** Opening DATA FOR THE TASK block **

(** The four operations of C3 on the test double, its tip lookup failing. *)
Lemma C3_failure_channels_witness :
  let failed : thrown := ThrownString "Unable to get current block height" in
  let batch := findCreditsRecords Mock.provider [Num 5000] true (Some [])
                 (Some ∅) Mock.netDown in
  let single := findCreditsRecord Mock.provider (Num 5000) true (Some [])
                  (Some ∅) Mock.netDown in
  outcome (findRecord Mock.provider true (Some []) (Some ∅) Mock.netDown)
  = Rejected (ThrownError (mkError "Method not implemented.")) /\
  outcome (findRecords Mock.provider true (Some []) (Some ∅) Mock.netDown)
  = Rejected (ThrownError (mkError "Method not implemented.")) /\
  ((exists sH eH s1,
       (outcome batch, final batch)
       = findUnspentRecords Mock.client sH eH
           (privateKey Mock.alice) [Num 5000] VUndefined (Some []) s1 /\
       exists v, outcome batch = Resolved v)
   \/ (outcome batch = Rejected failed /\ lookups (trace batch) = 1)) /\
  ((exists x, outcome single = Resolved (inl x))
   \/ outcome single = Resolved (inr (mkError "Record not found"))
   \/ (outcome single = Rejected failed /\ lookups (trace single) = 1)).
Proof.
  exact (C3_failure_channels Mock.provider [Num 5000] (Num 5000) true (Some [])
           (Some ∅) Mock.netDown mock_never_rejects).
Defined.

(** C3 fails as stated: a call of [findRecord] is rejected with a thrown
    [Error], and a call of [findCreditsRecords] whose tip lookup fails is
    rejected with a thrown string; neither resolves with an [Error] value. *)
Lemma C3_operations_do_reject :
  outcome (findRecord Mock.provider true None None Mock.net100)
  = Rejected (ThrownError (mkError "Method not implemented.")) /\
  outcome (findCreditsRecords Mock.provider [Num 5000] true (Some []) (Some ∅)
             Mock.netDown)
  = Rejected (ThrownString "Unable to get current block height") /\
  ~ (exists v, outcome (findRecord Mock.provider true None None Mock.net100)
               = Resolved v).
Proof.
  split; [reflexivity|]. split; [reflexivity|].
  intros [v H]. discriminate H.
Qed.

(** ** Delegation (C4, C5, C8, C9, C10) *)

Section Delegation.
Context {St : Type}.
Implicit Types this : NetworkRecordProvider St.
Implicit Types sp : gmap string value.

(** The answer of a search that got its heights is the answer of the query. *)
Lemma findCreditsRecords_answer this amounts unspent nonces osp s sH eH :
  outcome (resolveHeights this osp s) = Resolved (sH, eH) ->
  let r := findCreditsRecords this amounts unspent nonces osp s in
  (outcome r, final r)
  = findUnspentRecords (networkClient this) sH eH (privateKey (account this))
      amounts VUndefined nonces (final (resolveHeights this osp s)).
Proof.
  intros H r; subst r.
  rewrite (findCreditsRecords_query this amounts unspent nonces osp s sH eH H).
  cbv zeta. cbn [outcome final trace].
  destruct (findUnspentRecords _ _ _ _ _ _ _ _). reflexivity.
Qed.

(** C4: once the height window [(sH, eH)] is resolved, the search calls
    [findUnspentRecords] exactly once, with that window, the private key of
    the current account, all the requested amounts, [undefined] and the
    caller's nonces, at the state the resolution left; what that call
    answers (records, [Error] or a rejection) is the answer of the search. *)
Theorem C4_single_delegation this amounts unspent nonces osp s sH eH :
  outcome (resolveHeights this osp s) = Resolved (sH, eH) ->
  let r := findCreditsRecords this amounts unspent nonces osp s in
  queries (trace r)
  = [CallFindUnspentRecords sH eH (privateKey (account this)) amounts
       VUndefined nonces] /\
  (outcome r, final r)
  = findUnspentRecords (networkClient this) sH eH (privateKey (account this))
      amounts VUndefined nonces (final (resolveHeights this osp s)).
Proof.
  intros H r; subst r.
  rewrite (findCreditsRecords_query this amounts unspent nonces osp s sH eH H).
  cbv zeta. cbn [outcome final trace].
  split.
  - unfold queries. rewrite List.filter_app.
    fold (queries (trace (resolveHeights this osp s))).
    rewrite resolveHeights_no_query. reflexivity.
  - destruct (findUnspentRecords _ _ _ _ _ _ _ _). reflexivity.
Qed.

(** C5, as the code has it: the single search resolves with the first
    record of the batch search for [[A]] when that resolves with a non-empty
    list of records, resolves with [Error("Record not found")] when that
    resolves with an empty list or with an [Error], and is rejected with the
    same thrown value when that is rejected; in every case it leaves the
    network in the state the batch search left. *)
Theorem C5_single_from_batch this A unspent nonces osp s :
  let batch := findCreditsRecords this [A] unspent nonces osp s in
  let single := findCreditsRecord this A unspent nonces osp s in
  outcome single
  = match outcome batch with
    | Resolved (inl (r :: _)) => Resolved (inl r)
    | Resolved (inl []) | Resolved (inr _) =>
        Resolved (inr (mkError "Record not found"))
    | Rejected t => Rejected t
    end /\
  final single = final batch.
Proof.
  intros batch single; subst batch single.
  rewrite findCreditsRecord_unfold. cbv zeta.
  destruct (outcome (findCreditsRecords this [A] unspent nonces osp s))
    as [[[|x l]|e]|t]; split; reflexivity.
Qed.

(** A rejected batch search rejects the single search with the same value. *)
Lemma findCreditsRecord_rejected this A unspent nonces osp s t :
  outcome (findCreditsRecords this [A] unspent nonces osp s) = Rejected t ->
  outcome (findCreditsRecord this A unspent nonces osp s) = Rejected t.
Proof.
  intros H. rewrite findCreditsRecord_unfold. cbv zeta. rewrite H. reflexivity.
Qed.

(** C8: if the network client returns no record whose nonce is in the
    exclusion list it is given, then no record returned by
    [findCreditsRecords] or by [findCreditsRecord] has its nonce among the
    caller's [nonces]. *)
Theorem C8_excluded_nonces_not_returned
    this amounts A unspent (nonces : option (list string)) osp s :
  honours_exclusion (networkClient this) ->
  (forall rs,
      outcome (findCreditsRecords this amounts unspent nonces osp s)
      = Resolved (inl rs) ->
      Forall (fun r => nonce r ∉ default [] nonces) rs) /\
  (forall r,
      outcome (findCreditsRecord this A unspent nonces osp s)
      = Resolved (inl r) ->
      nonce r ∉ default [] nonces).
Proof.
  intros Hx.
  assert (Hb : forall amts rs,
      outcome (findCreditsRecords this amts unspent nonces osp s)
      = Resolved (inl rs) ->
      Forall (fun r => nonce r ∉ default [] nonces) rs).
  { intros amts rs Hrs.
    destruct (outcome (resolveHeights this osp s)) as [[sH eH]|t] eqn:E.
    - pose proof (findCreditsRecords_answer this amts unspent nonces osp s sH eH E)
        as Hq.
      cbv zeta in Hq. rewrite Hrs in Hq. symmetry in Hq. exact (Hx _ _ _ _ _ _ _ _ _ Hq).
    - rewrite (findCreditsRecords_abort this amts unspent nonces osp s t E) in Hrs.
      discriminate Hrs. }
  split; [apply Hb|].
  intros r Hr.
  destruct (outcome (findCreditsRecords this [A] unspent nonces osp s))
    as [v|t] eqn:E.
  - pose proof (findCreditsRecord_unfold this A unspent nonces osp s) as U.
    cbv zeta in U. rewrite E in U. rewrite U in Hr.
    destruct v as [[|x l]|e]; simpl in Hr; try discriminate Hr.
    injection Hr as ->.
    pose proof (Hb [A] (r :: l) E) as HF.
    exact (Forall_inv HF).
  - rewrite (findCreditsRecord_rejected this A unspent nonces osp s t E) in Hr.
    discriminate Hr.
Qed.

(** Every query of a search is made with the private key of the account
    the provider holds when the search is called. *)
Lemma findCreditsRecords_key this amounts unspent nonces osp s :
  Forall (uses_key (privateKey (account this)))
    (trace (findCreditsRecords this amounts unspent nonces osp s)).
Proof.
  destruct (resolveHeights_cases this osp s)
    as [(_ & E)|[(sp & _ & _ & E)|[(sp & h & s' & _ & _ & _ & E)|
        [(sp & e & s' & _ & _ & _ & E)|(sp & t & s' & _ & _ & _ & E)]]]];
    run_query E; repeat constructor.
Qed.
Definition onInitialize (host : Host) : Initialized :=
  let _defaultFBO := mkFramebuffer "DefaultFBO" in
  let _cuboid := mkGeometry "Cuboid" (cuboid_vertexLocation host) in
  let vert := mkShader VERTEX_SHADER "mesh.vert" in
  let frag := mkShader FRAGMENT_SHADER "mesh.frag" in
  let _program := mkProgram "CubeProgram" in
  let _uViewProjection := uniform _program "u_viewProjection" in
  {| result := true;
     renderer :=
       {| _frameSize := frameSize host;
          EyeTrackingRenderer._camera := camera_set_up host;
          EyeTrackingRenderer._cuboid := _cuboid;
          EyeTrackingRenderer._program := _program;
          EyeTrackingRenderer._uViewProjection := _uViewProjection;
          EyeTrackingRenderer._defaultFBO := _defaultFBO;
          _eyeTrackerDataStream := new_EyeTrackerDataStream host |};
     setup_calls :=
       [ StreamOnDataUpdate onDataUpdate_callback;
         StreamOnStatusUpdate onStatusUpdate_callback;

         StreamSetDataStream gazePosition true;
         StreamSetDataStream gazeOrigin true;
         StreamSetDataStream eyePositionNormalized true;
         StreamSetDataStream headPositionAndRotation true;
         StreamSetDataStream userPresence true;
         StreamConnect;

         OnToolkit (FramebufferInitialize _defaultFBO);
         OnToolkit (FramebufferBind _defaultFBO);

         OnToolkit (GeometryInitialize _cuboid);

         OnToolkit (ShaderInitialize vert (mesh_vert host) None
                      (step_succeeds host (CreateShader vert)));
         OnToolkit (ShaderInitialize frag (mesh_frag host) None
                      (step_succeeds host (CreateShader frag)));

         OnToolkit (ProgramInitialize _program [vert; frag] false
                      (step_succeeds host (CreateProgram _program)));

         OnToolkit (ProgramAttribute _program "a_vertex" (cuboid_vertexLocation host));
         OnToolkit (ProgramAttribute _program "a_texCoord" (cuboid_uvCoordLocation host));
         OnToolkit (ProgramLink _program (step_succeeds host (LinkProgram _program)));
         OnToolkit (ProgramBind _program);

         OnToolkit (UniformMatrix4fv (uniform _program "u_model") FALSE identity);
         OnToolkit (Uniform1i (uniform _program "u_texture") 0);
         (* [false] handed over where an integer is taken: 0 *)
         OnToolkit (Uniform1i (uniform _program "u_textured") 0);

         CameraAssign center [0; 0; 0]%Z;
         CameraAssign up [0; 1; 0]%Z;
         CameraAssign eye [0; 0; 5]%Z;
         CameraAssign near [1]%Z;
         CameraAssign far [8]%Z;

         NavigationAssignCamera ] |}.
(** * Reading the runs *)

(** The chunks one part of a response gives rise to, as a function of the
    part: the text when the content is a string, then the usage when a
    counter is reported.  [consume] is the whole loop over a stream. *)
Definition textChunks (c : ChatResponse) : list ApiStreamChunk :=
  match Response.message c with
  | Some m => match Response.content m with
              | Some text => [Text text]
              | None => []
              end
  | None => []
  end.

Definition reportsCounters (c : ChatResponse) : bool :=
  defined (Response.eval_count c) || defined (Response.prompt_eval_count c).

Definition usageChunks (c : ChatResponse) : list ApiStreamChunk :=
  if reportsCounters c
  then [Usage (Js.nullish (Response.prompt_eval_count c) 0)
              (Js.nullish (Response.eval_count c) 0)]
  else [].

Definition partChunks (c : ChatResponse) : list ApiStreamChunk :=
  (textChunks c ++ usageChunks c)%list.

Fixpoint consume (parts : list ChatResponse) (failure : option JsError)
  : list ApiStreamChunk * Completion unit :=
  match parts with
  | [] => ([], match failure with
               | None => Return tt
               | Some e => Throw e
               end)
  | c :: parts' =>
      match Response.message c with
      | None => ([], Throw JsError.TypeError_content)
      | Some _ => let '(ys, o) := consume parts' failure in
                  ((partChunks c ++ ys)%list, o)
      end
  end.

(** ** Decimal numerals *)

(** The digits of a numeral, and the value [Js.digits] reads from the
    numeral of a [Decimal.uint], on top of [acc]. *)
Definition isDigit (c : ascii) : bool :=
  let n := Z.of_nat (nat_of_ascii c) in (48 <=? n) && (n <=? 57).

Fixpoint allDigits (s : string) : bool :=
  match s with
  | EmptyString => true
  | String c s' => isDigit c && allDigits s'
  end.

Fixpoint uint_acc (d : Decimal.uint) (acc : Z) : Z :=
  match d with
  | Decimal.Nil => acc
  | Decimal.D0 l => uint_acc l (10 * acc + 0)
  | Decimal.D1 l => uint_acc l (10 * acc + 1)
  | Decimal.D2 l => uint_acc l (10 * acc + 2)
  | Decimal.D3 l => uint_acc l (10 * acc + 3)
  | Decimal.D4 l => uint_acc l (10 * acc + 4)
  | Decimal.D5 l => uint_acc l (10 * acc + 5)
  | Decimal.D6 l => uint_acc l (10 * acc + 6)
  | Decimal.D7 l => uint_acc l (10 * acc + 7)
  | Decimal.D8 l => uint_acc l (10 * acc + 8)
  | Decimal.D9 l => uint_acc l (10 * acc + 9)
  end.
(** * review_with_glm: the pull-request review script

    A shallow embedding of [.github/scripts/review_with_glm.py]: the three
    functions [get_pr_diff], [ask_glm], [post_comment_to_pr] and the main
    block, over a model of the values [response.json()] returns, of the
    faults Python raises on them, and of the two observable effects of the
    script (HTTP requests and printed lines). *)

From Stdlib Require Import ZArith List String Ascii Bool.
From Stdlib Require Import Floats.SpecFloat.
Import ListNotations.
Local Open Scope list_scope.
Local Open Scope string_scope.
Set Warnings "-register-all".

(** ** Python values

    Strings are kept as their UTF-8 bytes, so that the literals of the
    script read as they do in the source; concatenation and emptiness are
    the same on bytes and on code points. *)

Definition LF : string := String "010"%char EmptyString.

(** What [json()] can return: [None], a bool, an int, a float, a str, a
    list, or a dict with str keys.  A dict is the list of its items in
    insertion order; lookup takes the first item with the key. *)
Inductive json : Type :=
| JNull
| JBool (b : bool)
| JInt (z : Z)
| JFloat (f : spec_float)
| JStr (s : string)
| JArr (l : list json)
| JObj (o : list (string * json)).

(** The exceptions the script can meet; none is caught anywhere. *)
Inductive exn : Type :=
| KeyError (key : json)
| IndexError
| TypeError
| AttributeError
| JSONDecodeError
| RequestException.

Inductive result (A : Type) : Type :=
| Ok (a : A)
| Exn (e : exn).
Arguments Ok {A} a.
Arguments Exn {A} e.

Definition bindR {A B} (r : result A) (k : A -> result B) : result B :=
  match r with
  | Ok a => k a
  | Exn e => Exn e
  end.

Notation "x <~ r ;; k" := (bindR r (fun x => k))
  (at level 61, r at next level, right associativity).

Fixpoint lookup (k : string) (o : list (string * json)) : option json :=
  match o with
  | [] => None
  | (k', v) :: rest => if String.eqb k k' then Some v else lookup k rest
  end.

(** [bool(v)], as [if v:] and [not v] take it. *)
Definition truthy (v : json) : bool :=
  match v with
  | JNull => false
  | JBool b => b
  | JInt z => negb (z =? 0)%Z
  | JFloat (S754_zero _) => false
  | JFloat _ => true
  | JStr s => negb (String.eqb s "")
  | JArr l => match l with [] => false | _ => true end
  | JObj o => match o with [] => false | _ => true end
  end.

(** [v.get(k)]: only a dict has the method; a missing key gives [None]. *)
Definition py_get (v : json) (k : string) : result json :=
  match v with
  | JObj o => match lookup k o with
              | Some x => Ok x
              | None => Ok JNull
              end
  | _ => Exn AttributeError
  end.

(** The code points of a str, each as a one-character str: a byte
    [10xxxxxx] continues the character before it. *)
Definition is_cont (c : ascii) : bool :=
  let n := nat_of_ascii c in ((128 <=? n) && (n <? 192))%nat.

Fixpoint py_chars (s : string) : list string :=
  match s with
  | EmptyString => []
  | String c rest =>
      let chars := py_chars rest in
      match rest, chars with
      | String c' _, hd :: tl =>
          if is_cont c' then String c hd :: tl
          else String c EmptyString :: chars
      | _, _ => String c EmptyString :: chars
      end
  end.

(** [v[k]] for a str key [k]. *)
Definition subscript_str (v : json) (k : string) : result json :=
  match v with
  | JObj o => match lookup k o with
              | Some x => Ok x
              | None => Exn (KeyError (JStr k))
              end
  | _ => Exn TypeError
  end.

(** An index into a sequence; a negative one counts from the end. *)
Definition at_index {A} (l : list A) (i : Z) : option A :=
  let n := Z.of_nat (List.length l) in
  let j := if (i <? 0)%Z then (i + n)%Z else i in
  if ((0 <=? j) && (j <? n))%Z then nth_error l (Z.to_nat j) else None.

(** [v[i]] for an int [i].  The keys of a dict that came from JSON are
    str, so no int is among them. *)
Definition subscript_int (v : json) (i : Z) : result json :=
  match v with
  | JArr l => match at_index l i with
              | Some x => Ok x
              | None => Exn IndexError
              end
  | JStr s => match at_index (py_chars s) i with
              | Some c => Ok (JStr c)
              | None => Exn IndexError
              end
  | JObj _ => Exn (KeyError (JInt i))
  | _ => Exn TypeError
  end.

(** What [for x in v] goes through: the items of a list, the keys of a
    dict, the characters of a str; nothing else is iterable. *)
Definition py_iter (v : json) : result (list json) :=
  match v with
  | JArr l => Ok l
  | JObj o => Ok (map (fun kv => JStr (fst kv)) o)
  | JStr s => Ok (map JStr (py_chars s))
  | _ => Exn TypeError
  end.

(** ** The outside world *)

(** The arguments of one call of [requests.get] or [requests.post]. *)
Inductive method : Type := GET | POST.

Record request : Type := {
  req_method : method;
  req_url : string;
  req_headers : list (string * string);
  req_json : option json
}.

(** A response carries a status code and a body; [body = None] is a body
    that is no JSON document, on which [json()] raises. *)
Record response : Type := {
  status_code : Z;
  body : option json
}.

(** What a call of [requests] comes to: it raises (no connection, a
    timeout), or it returns a response, whatever its status. *)
Inductive outcome : Type :=
| Raised (e : exn)
| Responds (r : response).

Inductive event : Type :=
| Print (line : string)
| Http (r : request).

(** A computation yields a result or a fault, and the events it caused
    up to there, oldest first. *)
Definition M (A : Type) : Type := (result A * list event)%type.

Definition ret {A} (a : A) : M A := (Ok a, []).

Definition bind {A B} (m : M A) (k : A -> M B) : M B :=
  match m with
  | (Ok a, t) => let (r, t') := k a in (r, (t ++ t')%list)
  | (Exn e, t) => (Exn e, t)
  end.

Notation "x <- m ;; k" := (bind m (fun x => k))
  (at level 61, m at next level, right associativity).
Notation "m ;;; k" := (bind m (fun _ => k))
  (at level 61, right associativity).

Definition lift {A} (r : result A) : M A := (r, []).

Definition print (line : string) : M unit := (Ok tt, [Print line]).

Definition response_json (r : response) : M json :=
  match body r with
  | Some v => ret v
  | None => lift (Exn JSONDecodeError)
  end.

(** The four module-level values: [os.environ.get] gives [None] for a
    variable that is not set, and an f-string writes [None] as "None". *)
Record config : Type := {
  ZHIPU_API_KEY : option string;
  GH_PAT : option string;
  PR_NUMBER : option string;
  REPO : option string
}.

Definition fmt_env (v : option string) : string :=
  match v with
  | Some s => s
  | None => "None"
  end.

(** [v['choices'][0]['message']['content']], as [ask_glm] reads the
    answer of the model. *)
Definition first_choice_content (v : json) : result json :=
  choices <~ subscript_str v "choices" ;;
  first <~ subscript_int choices 0 ;;
  message <~ subscript_str first "message" ;;
  subscript_str message "content".

(** ** The script *)

Section Script.

Variable env : config.

(** The network answers a request; the script sends no request twice,
    so a function of the request is enough. *)
Variable net : request -> outcome.

(** [format(v, '')] of a value that is not a str (the text of a number,
    of [None], of a list, ...); an f-string writes a str as it is. *)
Variable format_obj : json -> string.

Definition fstr (v : json) : string :=
  match v with
  | JStr s => s
  | _ => format_obj v
  end.

Definition send (r : request) : M response :=
  match net r with
  | Raised e => (Exn e, [Http r])
  | Responds resp => (Ok resp, [Http r])
  end.

Definition requests_get (url : string) (headers : list (string * string))
  : M response :=
  send {| req_method := GET; req_url := url; req_headers := headers;
          req_json := None |}.

Definition requests_post (url : string) (headers : list (string * string))
  (data : json) : M response :=
  send {| req_method := POST; req_url := url; req_headers := headers;
          req_json := Some data |}.

(** The body of the loop of [get_pr_diff], from the old [diff_content]
    to the new. *)
Definition add_file (diff_content : string) (file : json) : result string :=
  p <~ py_get file "patch" ;;
  if truthy p then
    name <~ subscript_str file "filename" ;;
    patch <~ subscript_str file "patch" ;;
    Ok (diff_content ++ "File: " ++ fstr name ++ LF ++ fstr patch ++ LF ++ LF)
  else Ok diff_content.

** Closing DATA FOR THE TASK block **

→ AIM OF THE TASK
Show each line of the material above where "netDown" occurs.

→ RESPONSE BOX
                 (Some ∅) Mock.netDown in
                  (Some ∅) Mock.netDown in
  outcome (findRecord Mock.provider true (Some []) (Some ∅) Mock.netDown)
  outcome (findRecords Mock.provider true (Some []) (Some ∅) Mock.netDown)
           (Some ∅) Mock.netDown mock_never_rejects).
             Mock.netDown)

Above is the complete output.